Deborah Watts filed a medical malpractice suit on behalf of her son, Naython Watts, against Cox Medical Center and its associated physicians (“Cox Medical Center”) for their negligent prenatal care and delivery. As a result of the negligence of Cox, Naython was born with catastrophic brain injuries.
At trial, the jury found in favor Ms. Watts and awarded non-economic damages of $1.45 million. After the jury issued its verdict, the trial judge reduced this amount to $350,000. The judge did this not based on anything specific to Naython’s horrific injuries. Rather, he was required to do so under § 538.210 of the Missouri Revised Statutes. This statute, passed in 2005, set an arbitrary, “one size fits all” cap of $350,000.
Ms. Watts appealed the trial court’s reduction of non-economic damages, arguing that the cap on such damages violated the right to a trial by jury as well as other provisions of the Missouri Constitution. Because the Court agreed with her argument that it violated the right to a trial by jury, it did not determine whether it violated any other provisions.
Article I, Section 22(a) of the Missouri Constitution guarantees that “the right of trial by jury as heretofore enjoyed shall remain inviolate ….” The Court determined that this provision requires a two-part analysis. First, the Court considered whether a medical negligence action and claim for non-economic damages was included within the right of trial by jury “as heretofore enjoyed” at the time the Missouri Constitution was adopted in 1820. The Court answered this question in the affirmative; medical malpractice plaintiffs did have a right to a jury trial in 1820.
Second, the Court considered whether the right to trial by jury remain[s] “inviolate” when a statutory cap requires courts to reduce the jury’s verdict. The statute imposes a cap on the jury’s award of non-economic damages that operates wholly independent of the facts of the case, the Court found, and therefore it necessarily and unavoidably violates the state constitutional right to trial by jury.
The defendants in the case argued, based upon a decision of the Missouri Supreme Court in 1992, that statutory damage caps were constitutionally allowed because the trial judge’s reduction of non-economic damages occurs only after the jury has issued its award. The WattsCourt found this reasoning fundamentally flawed, and actually overruled its decision that allowed caps to stand. The Court’s rationale is highly persuasive: “The argument that section 538.210 does not interfere with the right to trial by jury because the jury had a practically meaningless opportunity to assess damages simply ‘pays lip service to the form of the jury but robs it of its function.'”

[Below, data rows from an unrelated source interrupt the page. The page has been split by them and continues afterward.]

(** [{}] *)
Definition no_arguments : Arguments :=
  {| arg_tag := None; arg_featured_only := None; arg_platform := None;
     arg_limit := None; arg_current_only := None; arg_category := None;
     arg_name := None; arg_message := None; arg_agent_id := None;
     arg_contact := None |}.
(** What each kind of request leaves alone.  No request removes or
    renames an account, and only registration and start-up add one.  Files
    appear only through [send_file] and disappear only in the background
    cycle.  Webhook registrations change only through [set_webhook] and the
    notification thread. *)
Theorem handle_frame sf now r db :
  let db' := handle sf now r db in
  match r with
  | InitDb _ | RegisterUser _ _ =>
      (users db' = users db ∨ ∃ u, users db' = users db ++ [u]) ∧
      messages db' = messages db ∧ webhooks db' = webhooks db ∧ disk db' = disk db
  | SendFile _ _ _ _ _ _ _ => same_accounts db db' ∧ disk db ⊆ disk db'
  | BackgroundCycle => same_accounts db db' ∧ disk db' ⊆ disk db
  | SetWebhook _ _ | WebhookThread _ _ _ =>
      map User.user_id (users db') = map User.user_id (users db) ∧
      disk db' = disk db
  | _ => same_accounts db db' ∧ disk db' = disk db
  end.
Proof.
  intros db'. subst db'. destruct r; simpl handle.
  - unfold init_db. destruct (first _ (users db)); [by auto|].
    split; [right; by eexists|done].
  - unfold register_user. destruct (no_data data); [by auto|].
    destruct (_ || _); [by auto|].
    destruct (first _ (users db)); [by auto|]. split; [right; by eexists|done].
  - apply (require_api_key_quiet (λ d d', same_accounts d d' ∧ disk d' = disk d));
      [by split|].
    intros user db0 Hacc Hdisk _. unfold send_message.
    repeat (match goal with |- context [if ?b then _ else _] => destruct b end;
            [done|]).
    destruct (reply_link _ db0). split; [|done].
    eapply same_accounts_trans; [done|].
    by apply (update_user_same_accounts _ _ (set_messages _ db0)).
  - apply (require_api_key_quiet (λ d d', same_accounts d d' ∧ disk d ⊆ disk d'));
      [by split|].
    intros user db0 Hacc Hdisk _.
    assert (same_accounts db db0 ∧ disk db ⊆ disk db0) as Hsame
      by (split; [done|by rewrite Hdisk]).
    unfold send_file. destruct (parse_files _ _) as [|[file_|]]; [done| |done].
    repeat (match goal with |- context [if ?b then _ else _] => destruct b end;
            [done|]).
    destruct (reply_link _ db0). destruct (_ && _); [|done].
    split.
    + eapply same_accounts_trans; [done|].
      by apply (update_user_same_accounts _ _ (set_messages _ (set_disk _ db0))).
    + cbn [disk update_user set_users set_messages set_disk]. rewrite Hdisk.
      apply union_subseteq_r.
  - apply (require_api_key_quiet (λ d d', same_accounts d d' ∧ disk d' = disk d));
      [by split|].
    intros user db0 Hacc Hdisk _. rewrite get_updates_eq. cbn [snd].
    destruct (foldl_mark_delivered_quiet
                (polled user offset limit_arg timeout_arg db0) db0) as [H1 H2].
    split; [by eapply same_accounts_trans|congruence].
  - apply (require_api_key_quiet (λ d d', same_accounts d d' ∧ disk d' = disk d));
      [by split|].
    intros user db0 Hacc Hdisk _. unfold get_chat_history. by destruct (negb _).
  - apply (require_api_key_quiet (λ d d', same_accounts d d' ∧ disk d' = disk d));
      [by split|].
    intros user db0 Hacc Hdisk _. unfold download_file.
    destruct (first _ (messages db0)); [|done].
    destruct (_ && _); [done|]. destruct (negb _); [done|].
    split; [|done]. eapply same_accounts_trans; [done|].
    by apply (update_user_same_accounts _ _ (update_message _ _ db0)).
  - apply (require_api_key_quiet
             (λ d d', map User.user_id (users d') = map User.user_id (users d) ∧
                      disk d' = disk d)); [done|].
    intros user db0 [_ Hacc] Hdisk _. unfold set_webhook. by destruct (_ || _).
  - apply (require_api_key_quiet (λ d d', same_accounts d d' ∧ disk d' = disk d));
      [by split|].
    by intros user db0 Hacc Hdisk _.
  - unfold send_webhook_notification.
    destruct (active_webhook user_id db); [|done]. destruct post; [|done].
    cbn [snd]. by destruct (first _ _).
  - apply background_cycle_quiet.
Qed.

(** ** The per-user cap *)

The founding fathers considered the right to trial by jury so fundamental to a democratic system that they enshrined it in the Bill of Rights. This federal constitutional right to a trial by jury in civil cases is similar to the right enshrined in the Missouri constitution. If anything, Missouri’s guarantee of this right is stronger than the federal right. This right, being constitutional in origin, is immune from hostile legislation such as a damages cap.

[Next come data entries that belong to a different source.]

(** A string with one separating character has two pieces. *)
Lemma split_two_pieces c (a b : str) :
  c ∉ a -> c ∉ b -> split [c] (a ++ [c] ++ b) = [a; b].
Proof.
  intros Ha Hb. unfold split.
  assert (∀ cur s, c ∉ s -> split_from [c] 0 cur s = [reverse cur ++ s]) as Hnone.
  { intros cur s. revert cur. induction s as [|x s IH]; intros cur Hs;
      rewrite split_from_char; [by rewrite app_nil_r|].
    apply not_elem_of_cons in Hs as [Hx Hs].
    rewrite (proj2 (N.eqb_neq _ _) Hx), IH by done.
    by rewrite reverse_cons, <- app_assoc. }
  assert (∀ cur, split_from [c] 0 cur (a ++ [c] ++ b) = [reverse cur ++ a; b])
    as Hsome.
  { induction a as [|x a IH]; intros cur; rewrite split_from_char;
      cbn [app].
    - rewrite N.eqb_refl, Hnone by done. by rewrite app_nil_r.
    - apply not_elem_of_cons in Ha as [Hx Ha].
      rewrite (proj2 (N.eqb_neq _ _) Hx), IH by done.
      by rewrite reverse_cons, <- app_assoc. }
  apply Hsome.
Qed.

(** The address that [parse_repos] writes is read back by [split] as the
    text before the host and the slug. *)
Lemma split_written_url (s : str) :
  split (lit "github.com/") (lit "https://github.com/" ++ s)
  = lit "https://" :: split (lit "github.com/") s.
Proof. reflexivity. Qed.

(** * The claims *)

(** ** Slugs (C1, C2, C10) *)

(** C1, at the input [- [x](https://github.com/foo/bar?tab=x)]: the code
    cuts the path at the two characters slash and question mark, not at a
    question mark, so the query stays in the slug, which is
    [foo/bar?tab=x] and not [foo/bar].  A query that follows a slash, and
    a fragment, are removed. *)
Theorem slug_keeps_query :
  parse_repos Sample.query_bullet
  = Ok [mkRepoEntry (lit "x") (lit "foo/bar?tab=x")
          (lit "https://github.com/foo/bar?tab=x") [] [] None]
  ∧ parse_repos (lit "- [x](https://github.com/foo/bar/?tab=x)")
    = Ok [mkRepoEntry (lit "x") (lit "foo/bar")
            (lit "https://github.com/foo/bar") [] [] None]
  ∧ parse_repos (lit "- [x](https://github.com/foo/bar#readme)")
    = Ok [mkRepoEntry (lit "x") (lit "foo/bar")
            (lit "https://github.com/foo/bar") [] [] None].
Proof. by vm_compute. Qed.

The Missouri Supreme Court upheld Naython Watts’ constitutional right to have a jury determine the damage caused by careless medical care. Naython and his mother will have to live with the consequences of this negligent treatment, and money won’t give back the healthy life Naython probably would have had. By upholding the Missouri constitution, the state Supreme Court has saved Naython from being harmed by legislation of his own state government, on top of the harm caused by those entrusted with his care.